Fixpoint accept_within (n : nat) (deadline : Z) : run unit :=
  c ← served connection;
  match c with
  | Some _ => mret tt
  | None => match n with O => throw RecursionError | S n => accept_once deadline ;; accept_within n deadline end
  end.

(* @src src/src/harness_conformance/live_proxy_server.py:4987-5005 NativeProxyServer._accept *)
Definition _accept : run unit :=
  c ← served connection;
  check (match c with None => true | Some _ => false end) "PROXY_CONNECTION_ALREADY_OWNED" ;;
  limit ← reads (fun s => Ok (srv_deadline (srv_times s)));
  now ← out clock_ticks;
  accept_within fuel (Z.min limit (now + 10 * SECOND)).

(** ** One request *)

(** The TLS stream of a connection, checked by the server. *)
#[export] Instance server_tls : TlsSite (server W) := {
  transport_check := _transport_check;
  t_ticks := out clock_ticks;
  t_timeout s d := out (k_timeout s d);
  t_send s b := out (k_send s b);
  t_receive s := out (k_receive s);
  e_wrap c v n := out (tls_wrap c v n);
  e_handshake e := out (tls_handshake e);
  e_write e b := out (tls_write e b);
  e_read e n := out (tls_read_some e n);
  e_unwrap e := out (tls_unwrap e);
  e_tls13 e s := tls_is_13 e (outside s);
  e_reused e s := tls_reused e (outside s);
  e_http11 e s := tls_http11 e (outside s);
  e_peer_certificate e := out (tls_certificate e);
  e_pending e s := tls_pending e (outside s);
  outgoing_pending e s := tls_outgoing e (outside s);
  outgoing_read e := out (tls_take e);
  incoming_write e b := out (tls_give e b);
  incoming_octets e s := tls_incoming e (outside s)
}.

(** A run of the server in the course of a stream. *)
#[local] Notation streaming := (TlsCodec.run (W := server W)).
Definition meanwhile {A} (m : run A) : streaming A := TlsCodec.beyond m.

(** The request is one of the cases, exactly as it is built here. *)
(* @src src/src/harness_conformance/live_proxy_server.py:5017-5021 NativeProxyServer.serve *)
Definition bound_request (a : authority) (first raw : bytes) : res (value * value) :=
  request ← document (Raw raw) 16384;
  operation ← (v ← py_get request "operation"; Ok (default VNone v));
  require_m (Ok (is_str operation && in_lits operation CASES) <&&>
             (expected ← build_probe_request (envelope a) (capacity a) (plan a) operation; Ok (py_eq request expected)) <&&>
             (path ← text_of request "path"; line ← utf8_encode (u "POST " ++ path ++ u " HTTP/1.1"); Ok (str_eqb first line)))
    "PROXY_REQUEST_BINDING" ;;
  Ok (request, operation).
(** ** The link *)

Class LinkKept {W} {Si : LinkSite W} (R : relation W) : Prop := {
  lk_base : keeps R base_check;
  lk_binding : keeps R binding_check;
  lk_broker : keeps R broker_binding;
  lk_installed m e : keeps R (installed m e);
  lk_directory p m : keeps R (open_directory p m);
  lk_wall : keeps R wall;
  lk_ticks : keeps R ticks;
  lk_fstat fd : keeps R (l_fstat fd);
  lk_stat p d : keeps R (l_stat p d);
  lk_inheritable fd : keeps R (l_inheritable fd);
  lk_close fd : keeps R (l_close fd);
  lk_new : keeps R sock_new;
  lk_fileno s : keeps R (sock_fileno s);
  lk_private s : keeps R (sock_private s);
  lk_pass s : keeps R (sock_pass_credentials s);
  lk_timeout s d : keeps R (sock_timeout s d);
  lk_connect s p : keeps R (sock_connect s p);
  lk_peer s : keeps R (sock_peer s);
  lk_send s b : keeps R (sock_send s b);
  lk_receive s : keeps R (sock_receive s);
  lk_socket_close s : keeps R (sock_close s);
  lk_detach s : keeps R (sock_detach s);
  lk_select_now s : keeps R (select_now s);
  lk_select_for s d : keeps R (select_for s d);
  lk_pidfd p : keeps R (pidfd_open p);
  lk_proc : keeps R proc;
  lk_exe p : keeps R (proc_exe p);
  lk_random n : keeps R (random n);
  lk_inspect_open k : keeps R (inspect_open k);
  lk_inspect_check k : keeps R (inspect_check k);
  lk_inspect_close k : keeps R (inspect_close k)
}.
#[export] Hint Resolve lk_base lk_binding lk_broker lk_installed lk_directory lk_wall lk_ticks lk_fstat lk_stat lk_inheritable lk_close : kept.
#[export] Hint Resolve lk_new lk_fileno lk_private lk_pass lk_timeout lk_connect lk_peer lk_send lk_receive lk_socket_close lk_detach : kept.
#[export] Hint Resolve lk_select_now lk_select_for lk_pidfd lk_proc lk_exe lk_random lk_inspect_open lk_inspect_check lk_inspect_close : kept.

(** A link that is closed or failed stays so. *)
Definition rises (l l' : link) : Prop :=
  (PeerLink.closed l = true -> PeerLink.closed l' = true) /\ (failed l = true -> failed l' = true) /\ deadline l' = deadline l.
Definition along {W} (R : relation W) : relation (link * W) := fun s s' => rises s.1 s'.1 /\ R s.2 s'.2.

#[export] Instance along_preorder {W} (R : relation W) `{!PreOrder R} : PreOrder (along R).
Proof.
  split; [intros s; by repeat split | intros s1 s2 s3 [(A & B & C) H1] [(A' & B' & C') H2]].
  split; [split; [|split] | by etransitivity]; [auto | auto | congruence].
Qed.

Section link.
Context {U : Unicode} {W : Type} {Si : LinkSite W} (R : relation W) `{!PreOrder R} `{!LinkKept R}.
#[local] Notation run := (PeerLink.run (W := W)).

Lemma link_beyond {A} (m : io W A) : keeps R m -> keeps (along R) (PeerLink.beyond m : run A).
Proof. apply keeps_zoom. intros [l w] w' H. by repeat split. Qed.
Lemma link_see {A} (f : link -> A) : keeps (along R) (PeerLink.see f : run A).
Proof. apply keeps_reads. typeclasses eauto. Qed.
Lemma given_kept {A} (f : link -> option A) : keeps (along R) (given f : run A).
Proof. apply keeps_reads. typeclasses eauto. Qed.
Lemma link_change f : (forall l, rises l (f l)) -> keeps (along R) (PeerLink.change f : run unit).
Proof. intros H. apply keeps_update. intros s. split; [apply H | cbn; reflexivity]. Qed.
#[local] Hint Resolve link_beyond link_see given_kept : kept.
#[local] Hint Extern 1 (keeps _ (PeerLink.change _)) => apply link_change; intros ?; by repeat split : kept.

Lemma instant_kept : keeps (along R) (utc_instant : run datetime).
Proof. unfold utc_instant. walk. Qed.
#[local] Hint Resolve instant_kept : kept.

Lemma guard_clocks_kept k : keeps (along R) (guard_clocks k : run unit).
Proof. unfold guard_clocks. walk. Qed.
#[local] Hint Resolve guard_clocks_kept : kept.

Lemma guard_kept k : keeps (along R) (_guard k : run unit).
Proof. unfold _guard, guard_binding. walk. Qed.
#[local] Hint Resolve guard_kept : kept.

Lemma phase_kept k {A} (body : run A) : keeps (along R) body -> keeps (along R) (_phase k body).
Proof. intros H. unfold _phase. walk. Qed.

Lemma io_kept k {A} (m : run A) : keeps (along R) m -> keeps (along R) (_io k m).
Proof. intros H. unfold _io. walk. Qed.

#[local] Ltac walk_wrapper ::=
  lazymatch goal with |- keeps _ (_io _ _) => apply io_kept | |- keeps _ (_phase _ _) => apply phase_kept end.

Lemma prepare_wait_kept k : keeps (along R) (_prepare_wait k : run unit).
Proof. unfold _prepare_wait. walk. Qed.

Lemma fd_pin_kept k fd : keeps (along R) (_fd_pin k fd : run (list Z)).
Proof. unfold _fd_pin. walk. Qed.
#[local] Hint Resolve prepare_wait_kept fd_pin_kept : kept.

Lemma peer_of_kept k s : keeps (along R) (peer_of k s : run (list Z)).
Proof. unfold peer_of. walk. Qed.

Lemma peer_pid_kept : keeps (along R) (peer_pid : run Z).
Proof. unfold peer_pid. walk. Qed.

Lemma identity_of_kept k p : keeps (along R) (PeerLink.identity_of k p : run Boundary.identity).
Proof. unfold PeerLink.identity_of. walk. Qed.
#[local] Hint Resolve peer_of_kept peer_pid_kept identity_of_kept : kept.

Lemma descriptors_kept k : keeps (along R) (check_descriptors k : run unit).
Proof. unfold check_descriptors. walk. Qed.

Lemma process_kept k : keeps (along R) (check_process k : run unit).
Proof. unfold check_process. walk. Qed.
#[local] Hint Resolve descriptors_kept process_kept : kept.

Lemma check_peer_kept k : keeps (along R) (_check_peer k : run unit).
Proof. unfold _check_peer. walk. Qed.
#[local] Hint Resolve check_peer_kept : kept.

Lemma acquire_socket_kept k : keeps (along R) (acquire_socket k : run unit).
Proof. unfold acquire_socket. walk. Qed.

Lemma acquire_pidfd_kept k p : keeps (along R) (acquire_pidfd k p : run unit).
Proof. unfold acquire_pidfd. walk. Qed.

Lemma enrolment_kept k : keeps (along R) (check_enrolment k : run unit).
Proof. unfold check_enrolment. walk. Qed.

Lemma custody_kept k : keeps (along R) (socket_custody k : run unit).
Proof. unfold socket_custody. walk. Qed.
#[local] Hint Resolve acquire_socket_kept acquire_pidfd_kept enrolment_kept custody_kept : kept.

Lemma connect_kept k : keeps (along R) (_connect k : run unit).
Proof. unfold _connect. walk. Qed.

Lemma keep_failure_kept r : keeps (along R) (keep_failure r : run unit).
Proof. unfold keep_failure. walk. Qed.
#[local] Hint Resolve connect_kept keep_failure_kept : kept.

Lemma close_resources_kept k : keeps (along R) (close_resources k : run unit).
Proof. unfold close_resources, close_pidfd, close_socket, same_pin. walk. Qed.

Lemma close_link_kept k before : keeps (along R) before -> keeps (along R) (close_link k before : run unit).
Proof. intros H. unfold close_link, raise_cleanup. pose proof close_resources_kept. walk. Qed.
#[local] Hint Resolve close_link_kept : kept.

Lemma sender_kept ancillary flags : keeps (along R) (sender ancillary flags : run (list Z)).
Proof. unfold sender. walk. Qed.
#[local] Hint Resolve sender_kept : kept.

Lemma receive_message_kept k : keeps (along R) (receive_message k : run bytes).
Proof. unfold receive_message. walk. Qed.

Lemma send_message_kept raw ambiguous : keeps (along R) (send_message raw ambiguous : run unit).
Proof. unfold send_message. walk. Qed.
End link.
#[export] Hint Resolve link_beyond link_see given_kept instant_kept guard_kept prepare_wait_kept fd_pin_kept : kept.
#[export] Hint Resolve check_peer_kept connect_kept keep_failure_kept close_link_kept receive_message_kept send_message_kept : kept.
#[export] Hint Extern 1 (keeps _ (PeerLink.change _)) => apply link_change; [typeclasses eauto | intros ?; by repeat split] : kept.

Ltac walk_wrapper ::=
  lazymatch goal with
  | |- keeps _ (_io _ _) => apply io_kept; [typeclasses eauto.. |]
  | |- keeps _ (_phase _ _) => apply phase_kept; [typeclasses eauto.. |]
  | |- keeps _ (close_link _ _) => apply close_link_kept; [typeclasses eauto.. |]
  end.

(** ** A TLS stream *)

Class TlsKept {W} {Si : TlsSite W} (R : relation W) : Prop := {
  tk_check : keeps R transport_check;
  tk_ticks : keeps R t_ticks;
  tk_timeout s d : keeps R (t_timeout s d);
  tk_send s b : keeps R (t_send s b);
  tk_receive s : keeps R (t_receive s);
  tk_wrap c v n : keeps R (e_wrap c v n);
  tk_handshake e : keeps R (e_handshake e);
  tk_write e b : keeps R (e_write e b);
  tk_read e n : keeps R (e_read e n);
  tk_unwrap e : keeps R (e_unwrap e);
  tk_certificate e : keeps R (e_peer_certificate e);
  tk_outgoing e : keeps R (outgoing_read e);
  tk_incoming e b : keeps R (incoming_write e b)
}.
#[export] Hint Resolve tk_check tk_ticks tk_timeout tk_send tk_receive tk_wrap tk_handshake tk_write tk_read tk_unwrap : kept.
#[export] Hint Resolve tk_certificate tk_outgoing tk_incoming : kept.

Section tls.
Context {U : Unicode} {W : Type} {Si : TlsSite W} (R : relation W) `{!PreOrder R} `{!TlsKept R} (fuel : nat).
#[local] Notation run := (TlsCodec.run (W := W)).

Lemma tls_beyond {A} (m : io W A) : keeps R m -> keeps (beside R) (TlsCodec.beyond m : run A).
Proof. apply keeps_zoom. by intros [t w] w'. Qed.
Lemma tls_change f : keeps (beside R) (TlsCodec.change f : run unit).
Proof. apply keeps_update. intros s. unfold beside. cbn. reflexivity. Qed.
Lemma tls_see {A} (f : tls -> A) : keeps (beside R) (TlsCodec.see f : run A).
Proof. apply keeps_reads. typeclasses eauto. Qed.
#[local] Hint Resolve tls_beyond tls_change tls_see : kept.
======
> PROBLEM TO SOLVE:
Using the records above, write out exactly the lines between the one holding "R s.2 s'.2." and the one holding "Section link.", inclusive; leave everything else out.

> EXERCISE SOLUTION:
Definition along {W} (R : relation W) : relation (link * W) := fun s s' => rises s.1 s'.1 /\ R s.2 s'.2.

#[export] Instance along_preorder {W} (R : relation W) `{!PreOrder R} : PreOrder (along R).
Proof.
  split; [intros s; by repeat split | intros s1 s2 s3 [(A & B & C) H1] [(A' & B' & C') H2]].
  split; [split; [|split] | by etransitivity]; [auto | auto | congruence].
Qed.

Section link.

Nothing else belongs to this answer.